I pay tribute to my hon. Friend the Member for Bosworth (David Tredinnick) for securing the debate, which I am sure is of interest to the consumers and practitioners who use herbal medicines, as well as to the many Members who attended the debate today. None of us disagree with the principles articulated here—we can all sign up to them—but good government is about working through the practicalities of proposals to ensure that they become good laws, as I will discuss later.
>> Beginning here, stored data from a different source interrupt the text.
(* ===== verification/ParticipantRouter.v ===== *)
(** The capability router
    (crates/backend/nomifun-agent-execution/src/participant_router.rs): hard
    filters and a soft score of execution participants against a step profile,
    and the deterministic ranking. *)
From S2P Require Import Prelude Float64 ExecTypes.

Record ScoredCandidate := mkCandidate {
  sc_participant_index : nat;
  score : f64;
  rationale : string;
}.

Definition baseline_profile : ParticipantCapability :=
  mkCapability [] [] false "medium" "standard" "standard".

Definition member_capability (m : ExecutionParticipant) : ParticipantCapability :=
  default baseline_profile (capability m).

(** The first filter: the declared allow-list of profile kinds. *)
Definition kind_allowed (m : ExecutionParticipant) (p : ExecutionStepProfile) : bool :=
  match constraints m ≫= allowed_profile_kinds with
  | Some allowed => bool_decide (profile_kind p ∈ allowed)
  | None => true
  end.

Definition has_vision (cap : ParticipantCapability) : bool :=
  bool_decide ("vision" ∈ modalities cap).

(** The accumulation of the soft score, in the order of the code; each part
    contributes to the score and to the list of factors. *)
Definition strength_part (cap : ParticipantCapability) (p : ExecutionStepProfile)
    (acc : f64 * list string) : f64 * list string :=
  if negb (bool_decide (profile_kind p = "")) && bool_decide (profile_kind p ∈ strengths cap)
  then (f64_add acc.1 (f64_lit 2 1), acc.2 ++ ["强项匹配[" +:+ profile_kind p +:+ "]"])
  else acc.
Definition reasoning_part (cap : ParticipantCapability) (p : ExecutionStepProfile)
    (acc : f64 * list string) : f64 * list string :=
  if needs_high_reasoning p then
    if bool_decide (reasoning cap = "high") then (f64_add acc.1 (f64_lit 2 1), acc.2 ++ ["高推理"])
    else if bool_decide (reasoning cap = "low")
    then (f64_sub acc.1 (f64_lit 1 1), acc.2 ++ ["低推理(扣分)"])
    else acc
  else acc.
Definition cost_part (cap : ParticipantCapability) (p : ExecutionStepProfile)
    (acc : f64 * list string) : f64 * list string :=
  if bulk p && bool_decide (cost_tier cap = "economy")
  then (f64_add acc.1 (f64_lit 1 1), acc.2 ++ ["经济档(批量)"])
  else if negb (bulk p) && bool_decide (cost_tier cap = "premium")
  then (f64_add acc.1 (f64_lit 1 2), acc.2 ++ ["高质档"])
  else acc.
Definition vision_part (cap : ParticipantCapability) (p : ExecutionStepProfile)
    (acc : f64 * list string) : f64 * list string :=
  if needs_vision p && has_vision cap
  then (f64_add acc.1 (f64_lit 1 2), acc.2 ++ ["视觉就绪"])
  else acc.

Definition score_participant (m : ExecutionParticipant) (p : ExecutionStepProfile) :
    option (f64 * string) :=
  if negb (kind_allowed m p) then None else
  let cap := member_capability m in
  if needs_vision p && negb (has_vision cap) then None
  else if bool_decide (profile_kind p = "tool") && negb (tools cap) then None
  else
    let '(score, factors) :=
      vision_part cap p (cost_part cap p (reasoning_part cap p (strength_part cap p (f64_zero, [])))) in
    Some (score, if bool_decide (factors = []) then "基础能力可用" else join "; " factors).

(** The comparator of [sort_by]. *)
Definition compare_candidates (a b : ScoredCandidate) : comparison :=
  match default Eq (f64_partial_cmp (score b) (score a)) with
  | Eq => Nat.compare (sc_participant_index a) (sc_participant_index b)
  | c => c
  end.
Definition ranks_before (a b : ScoredCandidate) : Prop := compare_candidates a b ≠ Gt.
#[export] Instance comparison_eq_dec : EqDecision comparison.
Proof. solve_decision. Defined.
#[export] Instance ranks_before_dec a b : Decision (ranks_before a b) := _.

Definition scored_candidates (members : list ExecutionParticipant) (p : ExecutionStepProfile) :
    list ScoredCandidate :=
  omap (λ '(i, m), (λ '(s, r), mkCandidate i s r) <$> score_participant m p)
    (imap pair members).
Definition rank_participants (members : list ExecutionParticipant) (p : ExecutionStepProfile) :
    list ScoredCandidate :=
  merge_sort ranks_before (scored_candidates members p).

(** ** Lemmas *)

(** The scores the parts can produce. *)
Definition scores1 : list f64 := [f64_zero; f64_add f64_zero (f64_lit 2 1)].
Definition scores2 : list f64 :=
  scores1 ++ ((λ x, f64_add x (f64_lit 2 1)) <$> scores1)
  ++ ((λ x, f64_sub x (f64_lit 1 1)) <$> scores1).
Definition scores3 : list f64 :=
  scores2 ++ ((λ x, f64_add x (f64_lit 1 1)) <$> scores2)
  ++ ((λ x, f64_add x (f64_lit 1 2)) <$> scores2).
Definition scores4 : list f64 := scores3 ++ ((λ x, f64_add x (f64_lit 1 2)) <$> scores3).

Lemma parts_scores cap p :
  (vision_part cap p (cost_part cap p (reasoning_part cap p
     (strength_part cap p (f64_zero, []))))).1 ∈ scores4.
Proof.
  assert ((strength_part cap p (f64_zero, [])).1 ∈ scores1) as H1.
  { unfold strength_part, scores1. case_match; simpl; set_solver. }
  generalize dependent (strength_part cap p (f64_zero, [])). intros a1 H1.
  assert ((reasoning_part cap p a1).1 ∈ scores2) as H2.
  { unfold reasoning_part, scores2. repeat case_match; cbn [fst]; rewrite !elem_of_app; auto;
      right; [left|right]; apply list_elem_of_fmap; exists a1.1; done. }
  generalize dependent (reasoning_part cap p a1). intros a2 H2.
  assert ((cost_part cap p a2).1 ∈ scores3) as H3.
  { unfold cost_part, scores3. repeat case_match; cbn [fst]; rewrite !elem_of_app; auto;
      right; [left|right]; apply list_elem_of_fmap; exists a2.1; done. }
  generalize dependent (cost_part cap p a2). intros a3 H3.
  unfold vision_part, scores4. case_match; cbn [fst]; rewrite elem_of_app; auto.
  right. apply list_elem_of_fmap. by exists a3.1.
Qed.

Lemma score_finite m p s r : score_participant m p = Some (s, r) → f64_is_finite s.
Proof.
  unfold score_participant. case_match; [done|]. case_match; [done|]. case_match; [done|].
  pose proof (parts_scores (member_capability m) p) as Hs.
  destruct (vision_part _ _ _) as [s' f]. intros [= <- <-]. simpl in Hs.
  assert (Forall (λ x, f64_is_finite x) scores4) as Hf.
  { apply Forall_forall. intros x Hx. vm_compute in Hx.
    repeat (apply elem_of_cons in Hx as [->|Hx]; [exact I|]). by apply not_elem_of_nil in Hx. }
  rewrite Forall_forall in Hf. auto.
Qed.

Lemma elem_of_scored members p c :
  c ∈ scored_candidates members p ↔
  ∃ m, members !! sc_participant_index c = Some m ∧
    score_participant m p = Some (score c, rationale c).
Proof.
  unfold scored_candidates. rewrite list_elem_of_omap. split.
  - intros ([i m]&Him&Hc). apply fmap_Some in Hc as ([s r]&Hs&->).
    apply elem_of_lookup_imap in Him as (j&x&[= -> ->]&Hm). simpl. eauto.
  - intros (m&Hm&Hs). exists (sc_participant_index c, m). split.
    + apply elem_of_lookup_imap. eauto.
    + simpl. rewrite Hs. by destruct c.
Qed.

Lemma scored_indices members p :
  NoDup (sc_participant_index <$> scored_candidates members p).
Proof.
  unfold scored_candidates.
  assert (∀ l : list (nat * ExecutionParticipant), NoDup l.*1 →
    NoDup (sc_participant_index <$> omap (λ '(i, m), (λ '(s, r), mkCandidate i s r) <$>
      score_participant m p) l)) as H.
  { induction l as [|[i m] l IH]; intros Hnd; [constructor|]. simpl in Hnd |- *.
    apply NoDup_cons in Hnd as [Hi Hnd].
    destruct (score_participant m p) as [[s r]|]; simpl; [|auto].
    constructor; [|auto]. intros (c&Hci&Hc)%list_elem_of_fmap. apply Hi.
    apply list_elem_of_omap in Hc as ([j m']&Hj&Hs). apply fmap_Some in Hs as ([s' r']&_&->).
    simpl in Hci. subst. by apply list_elem_of_fmap_2 with (f := fst) in Hj. }
  apply H. assert ((imap pair members).*1 = seq 0 (length members)) as ->; [|apply NoDup_seq].
  rewrite fmap_imap. simpl. apply list_eq. intros i. rewrite list_lookup_imap.
  destruct (members !! i) as [m|] eqn:Hm; simpl.
  - symmetry. apply lookup_seq. split; [done|]. by eapply lookup_lt_Some.
  - symmetry. apply lookup_ge_None. rewrite length_seq. by apply lookup_ge_None.
Qed.

(** The comparator on candidates with finite scores, as an order on keys. *)
Lemma ranks_before_key a b :
  f64_is_finite (score a) → f64_is_finite (score b) →
  ranks_before a b ↔
  key_compare (f64_key (score b)) (f64_key (score a)) = Lt ∨
  key_compare (f64_key (score b)) (f64_key (score a)) = Eq ∧
    sc_participant_index a ≤ sc_participant_index b.
Proof.
  intros Ha Hb. unfold ranks_before, compare_candidates. rewrite f64_cmp_key by done. simpl.
  destruct (key_compare _ _); [|naive_solver..].
  rewrite Nat.compare_le_iff. naive_solver.
Qed.

Lemma ranks_before_trans a b c :
  f64_is_finite (score a) → f64_is_finite (score b) → f64_is_finite (score c) →
  ranks_before a b → ranks_before b c → ranks_before a c.
Proof.
  intros Ha Hb Hc. rewrite !ranks_before_key by done.
  set (ka := f64_key (score a)). set (kb := f64_key (score b)). set (kc := f64_key (score c)).
  intros Hab Hbc.
  assert (key_compare kc ka ≠ Gt) as Hca.
  { apply key_compare_trans with kb; naive_solver congruence. }
  destruct (key_compare kc ka) eqn:E; [|by left|done]. right. split; [done|].
  assert (key_compare ka kc ≠ Gt) as Hac by (rewrite key_compare_antisym, E; done).
  destruct Hab as [Hab|[Hab ?]], Hbc as [Hbc|[Hbc ?]]; [exfalso..|lia].
  - pose proof (key_compare_trans ka kc kb Hac ltac:(congruence)) as Hx.
    rewrite key_compare_antisym, Hab in Hx. done.
  - pose proof (key_compare_trans ka kc kb Hac ltac:(congruence)) as Hx.
    rewrite key_compare_antisym, Hab in Hx. done.
  - assert (key_compare kb ka ≠ Gt) as Hba by congruence.
    pose proof (key_compare_trans kb ka kc Hba Hac) as Hx.
    rewrite key_compare_antisym, Hbc in Hx. done.
Qed.

#[export] Instance ranks_before_total : Total ranks_before.
Proof.
  intros a b. unfold ranks_before, compare_candidates.
  rewrite (f64_cmp_antisym (score a) (score b)).
  destruct (default Eq (f64_partial_cmp (score b) (score a))); simpl; [|by left|by right].
  destruct (Nat.le_ge_cases (sc_participant_index a) (sc_participant_index b));
    [left|right]; by rewrite Nat.compare_le_iff.
Qed.

Lemma Sorted_StronglySorted_on {A} (R : relation A) (P : A → Prop) l :
  (∀ x y z, P x → P y → P z → R x y → R y z → R x z) →
  Forall P l → Sorted R l → StronglySorted R l.
Proof.
  intros Htr HP Hs. induction Hs as [|x l Hs IH Hhd]; [constructor|].
  apply Forall_cons in HP as [Hx HP]. constructor; [by apply IH|].
  specialize (IH HP). destruct Hhd as [|y l Hxy]; [done|].
  apply Forall_cons in HP as [Hy HP]. constructor; [done|].
  inversion IH as [|? ? _ Hall]; subst. rewrite Forall_forall in Hall, HP |- *. eauto.
Qed.

Lemma rank_sorted members p : StronglySorted ranks_before (rank_participants members p).
Proof.
  apply (Sorted_StronglySorted_on _ (λ c, f64_is_finite (score c))).
  - apply ranks_before_trans.
  - apply Forall_forall. intros c Hc. unfold rank_participants in Hc.
    rewrite merge_sort_Permutation in Hc. apply elem_of_scored in Hc as (m&_&Hs).
    by eapply score_finite.
  - apply Sorted_merge_sort, _.
Qed.

Lemma elem_of_ranked members p c :
  c ∈ rank_participants members p ↔
  ∃ m, members !! sc_participant_index c = Some m ∧
    score_participant m p = Some (score c, rationale c).
Proof. unfold rank_participants. by rewrite merge_sort_Permutation, elem_of_scored. Qed.

Lemma ranked_finite members p c : c ∈ rank_participants members p → f64_is_finite (score c).
Proof. intros (m&_&Hs)%elem_of_ranked. by eapply score_finite. Qed.

Lemma StronglySorted_lookup {A} (R : relation A) l i j x y :
  StronglySorted R l → l !! i = Some x → l !! j = Some y → i < j → R x y.
Proof.
  intros Hs. revert i j. induction Hs as [|z l Hs IH Hall]; intros i j Hi Hj Hlt; [done|].
  destruct j as [|j]; [lia|]. destruct i as [|i]; simpl in *.
  - simplify_eq. rewrite Forall_forall in Hall. by eapply Hall, list_elem_of_lookup_2.
  - eapply IH; eauto with lia.
Qed.

Lemma score_participant_filters m p s r :
  score_participant m p = Some (s, r) →
  (∀ allowed, constraints m ≫= allowed_profile_kinds = Some allowed → profile_kind p ∈ allowed) ∧
  (needs_vision p = true → "vision" ∈ modalities (member_capability m)) ∧
  (profile_kind p = "tool" → tools (member_capability m) = true).
Proof.
  unfold score_participant, kind_allowed, has_vision.
  destruct (negb _) eqn:H1; [done|]. destruct (needs_vision p && _) eqn:H2; [done|].
  destruct (bool_decide (profile_kind p = "tool") && _) eqn:H3; [done|]. intros _.
  rewrite negb_false_iff in H1. split_and!.
  - intros allowed Ha. rewrite Ha in H1. by apply bool_decide_eq_true in H1.
  - intros Hv. rewrite Hv in H2. simpl in H2. rewrite negb_false_iff in H2.
    by apply bool_decide_eq_true in H2.
  - intros Ht. rewrite (bool_decide_eq_true_2 _ Ht) in H3. simpl in H3.
    by rewrite negb_false_iff in H3.
Qed.

(** Routing is exact and deterministic: the ranking lists exactly the
    members that pass the hard filters (allowed profile kind, vision, tools),
    each once and with its own score; an earlier candidate never scores below
    a later one, and ties are broken by the smaller participant index. *)
Theorem router_ranking_exact members p :
  let ranked := rank_participants members p in
  (∀ c, c ∈ ranked ↔ ∃ m, members !! sc_participant_index c = Some m ∧
     score_participant m p = Some (score c, rationale c)) ∧
  NoDup (sc_participant_index <$> ranked) ∧
  (∀ i j a b, ranked !! i = Some a → ranked !! j = Some b → i < j →
     f64_le (score b) (score a) ∧
     (f64_le (score a) (score b) → sc_participant_index a < sc_participant_index b)) ∧
  (∀ c m, c ∈ ranked → members !! sc_participant_index c = Some m →
     (∀ allowed, constraints m ≫= allowed_profile_kinds = Some allowed →
        profile_kind p ∈ allowed) ∧
     (needs_vision p = true → "vision" ∈ modalities (member_capability m)) ∧
     (profile_kind p = "tool" → tools (member_capability m) = true)).
Proof.
  intros ranked.
  assert (NoDup (sc_participant_index <$> ranked)) as Hnd.
  { unfold ranked, rank_participants. rewrite merge_sort_Permutation. apply scored_indices. }
  split_and!; [intros; apply elem_of_ranked|done| |].
  - intros i j a b Hi Hj Hlt.
    assert (sc_participant_index a ≠ sc_participant_index b) as Hne.
    { intros Heq. assert (i = j); [|lia]. eapply NoDup_lookup; [exact Hnd| |];
        rewrite list_lookup_fmap; [by rewrite Hi|by rewrite Hj, Heq]. }
    pose proof (ranked_finite _ _ _ (list_elem_of_lookup_2 _ _ _ Hi)) as Ha.
    pose proof (ranked_finite _ _ _ (list_elem_of_lookup_2 _ _ _ Hj)) as Hb.
    pose proof (StronglySorted_lookup _ _ _ _ _ _ (rank_sorted members p) Hi Hj Hlt) as Hr.
    apply (ranks_before_key a b Ha Hb) in Hr.
    rewrite (f64_le_key _ _ Hb Ha), (f64_le_key _ _ Ha Hb), (key_compare_antisym (f64_key (score b))).
    destruct Hr as [->|[-> ?]]; simpl; [by split|split; [done|]]. intros _. lia.
  - intros c m Hc Hm. apply elem_of_ranked in Hc as (m'&Hm'&Hs). simplify_eq.
    by eapply score_participant_filters.
Qed.

Definition demo_member (id : string) (cap : ParticipantCapability) : ExecutionParticipant :=
  mkParticipant id "ex" "agent" None None (Some "prov") (Some id) None (Some cap) None None None
    [] [] 0 1 None 0.
Definition demo_members : list ExecutionParticipant :=
  [demo_member "weak" (mkCapability [] [] true "low" "economy" "standard");
   demo_member "blind" (mkCapability ["coding"] [] false "high" "premium" "standard");
   demo_member "strong" (mkCapability ["coding"] ["vision"] true "high" "premium" "standard")].
Definition demo_profile : ExecutionStepProfile := mkProfile "coding" true false true false.

Lemma router_ranking_exact_witness :
  rank_participants demo_members demo_profile ≠ [] ∧
  ∀ c, c ∈ rank_participants demo_members demo_profile → sc_participant_index c = 2.
Proof.
  split; [vm_compute; discriminate|].
  destruct (router_ranking_exact demo_members demo_profile) as (He&_&_&Hf).
  intros c Hc. pose proof (proj1 (He c) Hc) as (m&Hm&_).
  destruct (Hf c m Hc Hm) as (_&Hv&_). specialize (Hv eq_refl).
  destruct (sc_participant_index c) as [|[|[|n]]]; simpl in Hm; simplify_eq; [| |reflexivity];
    vm_compute in Hv; by apply not_elem_of_nil in Hv.
Defined.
There have been many good and worthy contributions to the debate. The hon. Member for Strangford (Jim Shannon) showed his strong support for herbal practitioners in his constituency, and he was right to say that things in Government do not happen in a flash but have to be properly thought through. I want to reassure him that some of the products he mentioned—he talked about the benefits of vitamin E, for example—are freely available from herbal practitioners, and indeed from pharmacists and other places.

There were other strong contributions from my hon. Friend the Member for Kettering (Mr Hollobone), who is no longer in his seat, and the hon. Member for Vauxhall (Kate Hoey). The hon. Lady made her case eloquently, and I would be happy to meet with her at a later date to discuss sports therapists further, but I would not wish to intrude on Mr Bone’s patience by talking about the issue today and I hope she will forgive me for that.

I pay particular tribute to my hon. Friend the Member for Bosworth for his principled and long-standing support for herbal practitioners and his interest in alternative therapies, homeopathy and many other such issues. Today he has demonstrated his extensive knowledge of the topic under debate, and of alternative therapies in general. I am sure I am right in saying that he is the most informed Member of Parliament on many of these issues, and it is a great tribute to him that he has secured the debate today. I am sure that herbal practitioners and alternative therapists would wish to pay tribute to his great work and his advocacy on their behalf, and on behalf of his constituents.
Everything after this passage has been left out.